Mr. Plant is beefier now, and he’s set aside the fey gestures he deployed in his Zeppelin days. But he’s still a star: The day before opening night was Robert Plant Day here and the Memphis Commercial Appeal ran his photo on its front page the morning after. The city’s importance to American music holds meaning for him; during the show, he called Memphis “his first second home.”
In the Band of Joy, he’s the centerpiece, but not the only focus. Several times during the program, he withdrew to a backing role, allowing his colleagues to share the spotlight together. In a beautiful reading of “All the King’s Horses,” he allowed them to show their versatility: Mr. Giovino turned from the drums to play accordion while Mr. Scott switched to pedal steel. Mr. Plant also exploited the band’s vocal capabilities, using three, and sometimes four, voices to form a wall of harmony around him.
A large share of the credit for Band of Joy’s sound belongs to Mr. Miller, who is based in Nashville. Mr. Miller brought to the Plant-Krauss band his easy way with Americana, and he’s done the same with this unit.
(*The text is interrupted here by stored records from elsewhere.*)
(** * Serenity: the live audio session hook ([src/hooks/useGeminiLive.ts])

    A shallow embedding of the [useGeminiLive] hook: its React state, its
    refs, the browser objects each [connect] call creates, and the handlers
    the hook installs ([onopen], [onmessage], [onclose], [onerror],
    [onaudioprocess], [onended], the animation-frame loop), followed by the
    properties of the playback scheduler and of the session's handlers.

    Conventions of the model:
    - every handler runs to completion: an [await] is not a point where
      another handler is interleaved;
    - a JavaScript [number] is an abstract type with the three operations
      the hook applies to it ([0], [+], [<]); no arithmetic law is assumed,
      so every statement holds for IEEE doubles as it holds for rationals;
    - [utils/audioUtils] is not part of the sources: [createPcmBlob] and the
      composition of [base64ToUint8Array] with [decodeAudioData] are taken as
      parameters of the hook. *)

From Stdlib Require Import ZArith QArith Qabs Lqa DecimalString.
From stdpp Require Import base option list strings.
(** What a rollout adds to the samples is the evaluation of a board. *)
Lemma sample_avgs_bounded (smp : list (Move G * list (list (Move G) * Z))) :
  (forall b, - 2 ^ 53 <= evaluate G b <= 2 ^ 53) ->
  Forall (fun s => snd s <> []) smp ->
  Forall (fun s => Forall (fun ro => exists b, snd ro = evaluate G b) (snd s))
    smp ->
  exists qs, sample_avgs smp = Ok qs.
Proof.
  intros Hr Hne Hv. induction smp as [|s smp IH]; cbn [sample_avgs]; [eauto|].
  inversion Hne; subst. inversion Hv; subst.
  unfold sample_avg at 1.
  destruct (avg_bounds (- 2 ^ 53) (2 ^ 53) (map snd (snd s)))
    as (q & -> & _); try lia.
  - destruct (snd s); [congruence | discriminate].
  - rewrite Forall_forall in H3 |- *. intros z Hz.
    apply in_map_iff in Hz. destruct Hz as (ro & <- & Hro).
    destruct (H3 ro Hro) as [b ->]. apply Hr.
  - cbn [bind]. destruct (IH H2 H4) as [qs ->]. eexists. reflexivity.
Qed.

(** With evaluations that a float holds exactly, no quotient is out of
    range. *)
Lemma moves_loop_bounded side board flags depth breadth moves :
  (forall b, - 2 ^ 53 <= evaluate G b <= 2 ^ 53) ->
  2 <= depth -> 1 <= breadth ->
  forall moveList avgs mt path rs,
    moves_loop G R chooser side board flags depth breadth moves
      moveList avgs mt path rs <> Raise OverflowError.
Proof.
  intros Hr Hd Hb.
  induction moves as [|i_move rest IH]; intros moveList avgs mt path rs.
  - discriminate.
  - cbn [moves_loop].
    rewrite (breadth_loop_rollouts G R chooser _ depth i_move _ _ _ _ _
               (Node [])) by (auto; apply dict_get_set_same).
    destruct (rollouts G R chooser (Z.to_nat breadth) (Z.to_nat (depth - 1))
                (makeMove G side board i_move flags) rs)
      as [[ros rs1]|] eqn:E; [|discriminate].
    unfold bind at 1.
    destruct (rollouts_length _ _ _ _ _ _ _ _ _ E) as [Hlen _].
    assert (Hne : ros <> [])
      by (destruct ros; [simpl in Hlen; lia | discriminate]).
    rewrite (final_path_last ros path Hne). cbn [app].
    destruct (avg_bounds (- 2 ^ 53) (2 ^ 53) (map snd ros))
      as (q & -> & _); try lia.
    + destruct ros; [congruence | discriminate].
    + pose proof (rollouts_values _ _ _ _ _ _ E) as Hv.
      rewrite Forall_forall in Hv |- *. intros z Hz.
      apply in_map_iff in Hz. destruct Hz as (ro & <- & Hro).
      destruct (Hv ro Hro) as [b ->]. apply Hr.
    + cbn [bind]. apply IH.
Qed.

End StochasticOutcome.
His rubbery guitar lines centered “House of Cards,” and when the group tackled the Plant-Page composition, “Please Read the Letter,” Mr. Miller unleashed a garage-rock sound, then withdrew, to be followed by Mr. Scott’s gentle riffs on folk guitar. When the band played other songs from the Plant-Krauss collaboration, Mr. Miller gave them a new underpinning. Accordingly, “Rich Woman” and “Gone Gone Gone” shimmered with a new, different glow.
It’s a treat to watch Mr. Plant, who exudes a casual, though not quite self-effacing, confidence. No one in the theater seemed to enjoy himself more than he did. He played a tiny washboard on one tune, toying with it well after the song ended. During “Misty Mountain Hop,” the evening’s first Zeppelin tune, he moved his microphone next to Ms. Griffin’s and they sang in unison, a sly smile crossing his face as the audience cheered with glee.
When the brief U.S. tour ends on July 31, Mr. Plant and Band of Joy will head to the U.K. for several shows in anticipation of the album’s release. Another U.S. tour will kick off in early 2011. There’s no reason to believe Mr. Plant won’t be smiling then, too, as the new Band of Joy continues to explore the link between the Plant catalogue and its American roots.